Natürlich gibt es eine Vielzahl von Beispielen aus verschiedenen Branchen, wie KI-Agenten eingesetzt werden können. Im Gesundheitswesen etwa können Agenten zur Unterstützung bei der Diagnose von Krankheiten, der Empfehlung von Behandlungen und der Überwachung der Gesundheit von Patienten eingesetzt werden. Im Finanzwesen können KI-Agenten autonom Handel betreiben oder auch betrügerische Handlungen selbständig aufdecken. Auch das Beispiel von autonomen Fahrzeugen oder einer Weiterentwicklung zu Transport-Agenten, welche ein Fahrzeug zu uns nach Hause schicken, wenn wir es brauchen, zeigt, wie KI-Agenten einen disruptiven Einfluss auf unsere täglichen Gewohnheiten haben können. Eine weitere Aufgabe von KI-Agenten wird die Überwachung von anderen KI-Agenten sein. Man spricht in diesem Zusammenhang vom «Guardian Angel», also Schutzengel. So kann ein automatisiertes Sicherheitssystem einer Anlage über einen KI-Agenten überwacht und im Krisenfall geregelt werden. Die Frage bleibt hier, wie schon Juvenal in seinen Satiren gefragt hat: «Quis custodiet ipsos custodes?», also: «Wer bewacht die Wächter?» Auch diese Aufgabe könnte wieder ein KI-Agent übernehmen.
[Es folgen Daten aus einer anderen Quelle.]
(* ===== verification/Migrations.v ===== *)
(** * Migrations: applying a changelog

    Models [src/crates/kafkaman-sqlx/src/migration_runner.rs] and the context
    and report types of [changeset.rs]. The database a changeset works on is the
    parameter [Catalog] with [exec], what PostgreSQL makes of a statement; the
    history table is part of the model. The connection may fail at every
    statement, and a commit whose answer is lost may have taken effect. The
    schema lock makes the runs of all replicas follow one another, so a history
    of runs is a sequence. *)

From S2P Require Import Prelude Text Decimal Vocabulary Trace Identity Topics Registry Outbox Schema Changelog.
Open Scope string_scope.
Open Scope list_scope.
Open Scope Z_scope.

#[local] Arguments String.append !_ _ : simpl nomatch.

(** ** Context and report *)

Record MigrationContext := { contexts : gset string; applied_by : string }.

Definition context_new : MigrationContext := {| contexts := ∅; applied_by := "unknown" |}.

(** [MigrationContext::from_env]. *)
Definition context_from_env (env : string -> option string) : MigrationContext :=
  {| contexts :=
       match env "KAFKAMAN_CONTEXTS" with
       | Some value => list_to_set (List.filter (fun v => negb (is_empty v)) (map trim (split_on "," value)))
       | None => contexts context_new
       end;
     applied_by :=
       match env "KAFKAMAN_APPLIED_BY" with
       | Some value => if is_empty (trim value) then applied_by context_new else trim value
       | None => applied_by context_new
       end |}.

Definition with_context (ctx : MigrationContext) (c : string) : MigrationContext :=
  {| contexts := {[c]} ∪ contexts ctx; applied_by := applied_by ctx |}.
Definition with_applied_by (ctx : MigrationContext) (who : string) : MigrationContext :=
  {| contexts := contexts ctx; applied_by := who |}.

Definition matches (ctx : MigrationContext) (required : list string) : bool :=
  bool_decide (required = []) || existsb (fun r => bool_decide (r ∈ contexts ctx)) required.

Inductive MigrationAction :=
| Applied
| SkippedAlreadyApplied
| SkippedContext
| WouldApply
| ActionChecksumMismatch (stored current : string).
#[global] Instance MigrationAction_eq_dec : EqDecision MigrationAction.
Proof. solve_decision. Defined.

Record MigrationStepReport := {
  step_version : Z;
  step_name : string;
  step_action : MigrationAction;
  step_preview : option string;
}.

(** [MigrationReport]: its steps, in order. *)
Abbreviation MigrationReport := (list MigrationStepReport) (only parsing).

Definition is_applied (s : MigrationStepReport) : bool := bool_decide (step_action s = Applied).
Definition applied_count (r : MigrationReport) : nat := length (List.filter is_applied r).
Fest steht, dass der Mensch aus dem Regelkreis verschwinden wird, wo immer dies möglich ist und wo die Effizienz dadurch gesteigert wird.
Herausforderungen
Doch bringt der Einsatz von KI-Agenten auch Herausforderungen mit sich. Allen voran sind dies die Cybersicherheit und der Schutz der persönlichen Daten. Man kann sich vorstellen, dass KI-Agenten auch für Betrugsversuche verwendet werden können. Zudem steigert jede Form von Automatisierung auch das Risiko von Arbeitsplatzverlusten. Und schliesslich bleibt noch zu klären, wer in der Pflicht ist, wenn ein Schaden verursacht wird. Diese Diskussion können wir aktuell bei autonomen Fahrzeugen verfolgen: Ist der Hersteller bei einem Unfall haftbar, oder der Besitzer, oder die Firma, die die Software entwickelt hat? Was, wenn die Software als Open-Source verteilt wird? Diese und weitere Fragen gilt es je nach Anwendungsbereich zu klären und zu beantworten. Fest steht, dass der schnelle Fortschritt in der Technologie und die Innovation im Feld der KI-Agenten immer weitere solcher Fragen aufwerfen wird.
Fazit
KI-Agenten werden die Art und Weise, wie wir leben und arbeiten, verändern. Sie bieten beispiellose Möglichkeiten für Innovation und Verbesserung von bestehenden Prozessen. Mit dem Fortschreiten der Technologie werden die Fähigkeiten von KI-Agenten erweitert, sodass sie zunehmend komplexe Herausforderungen bewältigen und der Gesellschaft grössere Vorteile bringen können. Die Frage, die bleibt, ist, wie wir diese Fortschritte sicher, verantwortungsvoll und gerecht nutzen werden.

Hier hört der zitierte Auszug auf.